Suppose I wanted to prove in a complicated way that Earth is a sphere. To do this, I can walk straight north from my location somewhere in Germany over mountains, valleys, rivers, lakes and oceans. In this thought experiment, nothing can keep me from following a straight path. When I reach the North Pole, I move right without turning around by walking sideways like a crab. I walk until I end up at the same latitude from which I started. I then follow the latitude to the left—again without turning—until I arrive back at the starting point. Although I land at my original place, I no longer face north, as I did at the beginning, but east. So this round trip hasn’t changed me as a person (except perhaps for the physical exertion), yet I have turned by a certain angle.

Diagram shows the path and orientation of a figure on a globe as they walk straight north from the equator to the North Pole, then to their right until they reach the equator again and finally back to the starting point, all without turning their body.

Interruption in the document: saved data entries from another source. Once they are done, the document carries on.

(* ===== verification/Bus.v ===== *)
(** * Bus: operations on one Redis connection

    The connection of [redis_bus.rs] and what is done over it to messages: posting one
    or a batch, acknowledgement tracking, notifications, listing, cursors and presence.
    An operation is a sequence of commands; between any two of them other clients may
    act, and any command may be lost before or after its effect. A pipeline is one
    round trip of commands that the server runs one after the other, with others in
    between. The commands are those of [ReplayScript], [SyncStore] and the two below. *)

From Stdlib Require Import ZArith Lia Ascii.
From stdpp Require Import base option list strings gmap.
From S2P Require Import Prelude Str Json Validation McpSchema ClaimTypes Outbox Redis.
From S2P Require Import Channels Messages StreamEntry ReplayScript OutboxHub SyncStore.

(** ** The connection *)

(** What one step of an operation meets: what others have done to the server since the
    last one, the fate of its command and the server's side of it; the clock, a fresh
    identifier, and the order in which a scan lists its keys. *)
Record turn := mkTurn {
  tn_others : hubdb → hubdb;
  tn_how : delivery;
  tn_lua : lua_env;
  tn_clock : Z;
  tn_id : string;
  tn_scan : list string → list string;
}.

Definition bus_env : Type := nat → turn.

(** The server, the steps taken so far and what was handed to the PostgreSQL writer. *)
Record conn := mkConn {
  cn_db : hubdb;
  cn_step : nat;
  cn_sent : list Message;
  cn_presence : list Presence;
}.

Definition bus (A : Type) : Type := bus_env → conn → Result A * conn.

Definition bret {A} (a : A) : bus A := λ _ c, (Ok a, c).
Definition bfail {A} (e : AgentBusError) : bus A := λ _ c, (Err e, c).
Definition bbind {A B} (m : bus A) (k : A → bus B) : bus B :=
  λ env c, match m env c with
           | (Ok a, c') => k a env c'
           | (Err e, c') => (Err e, c')
           end.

If I had followed the same path on a flat plane, I would have returned to the starting point without any rotation. But in this thought experiment, set on our curved planet, the same thing happens to me as to the wave function in Berry’s theory: it receives a phase, an angle that shifts it.

The angle that I picked up during my travels depends solely on the geometry of Earth. Its value is proportional to the area enclosed by my path. Because nothing else influences the phase—neither my speed nor whether I take a break—it is referred to as the “geometric phase.”

For mathematicians, this was nothing new at the time Berry published his work. They had known about the concept for many decades. But nobody had applied geometric phases to quantum-mechanical processes. The phase in the wave function reveals the geometry of the so-called parameter space. This is an abstract, high-dimensional space that combines all parameters that can influence the wave function (such as magnetic field, energy, location and speed). The short-term change in the direction of a magnetic field (or another parameter) describes a closed curve in this space—just like my circular path on the globe. Because this parameter space is usually curved, this leaves traces in the wave function.

“The geometric phase can therefore be regarded as the best answer the system can offer to the question ‘What path in parameter space did the system take?” Berry wrote in his 1988 Scientific American article. “In this sense it is a kind of quantum ‘memory.’”

Berry had thus revealed a profound connection between quantum systems and geometry, which turned out to be extremely valuable. The Berry phase, named after him, can be used to explain phenomena such as the quantum Hall effect, which occurs in certain solids and raised many questions before Berry’s discovery.

All of this is extremely exciting. For me, however, the most impressive thing is that Berry established the new research field of geometric quantum physics by drawing on existing mathematical concepts. He didn’t have to add anything new to physics or mathematics—instead mathematics made it possible to reveal something completely unexpected in physics.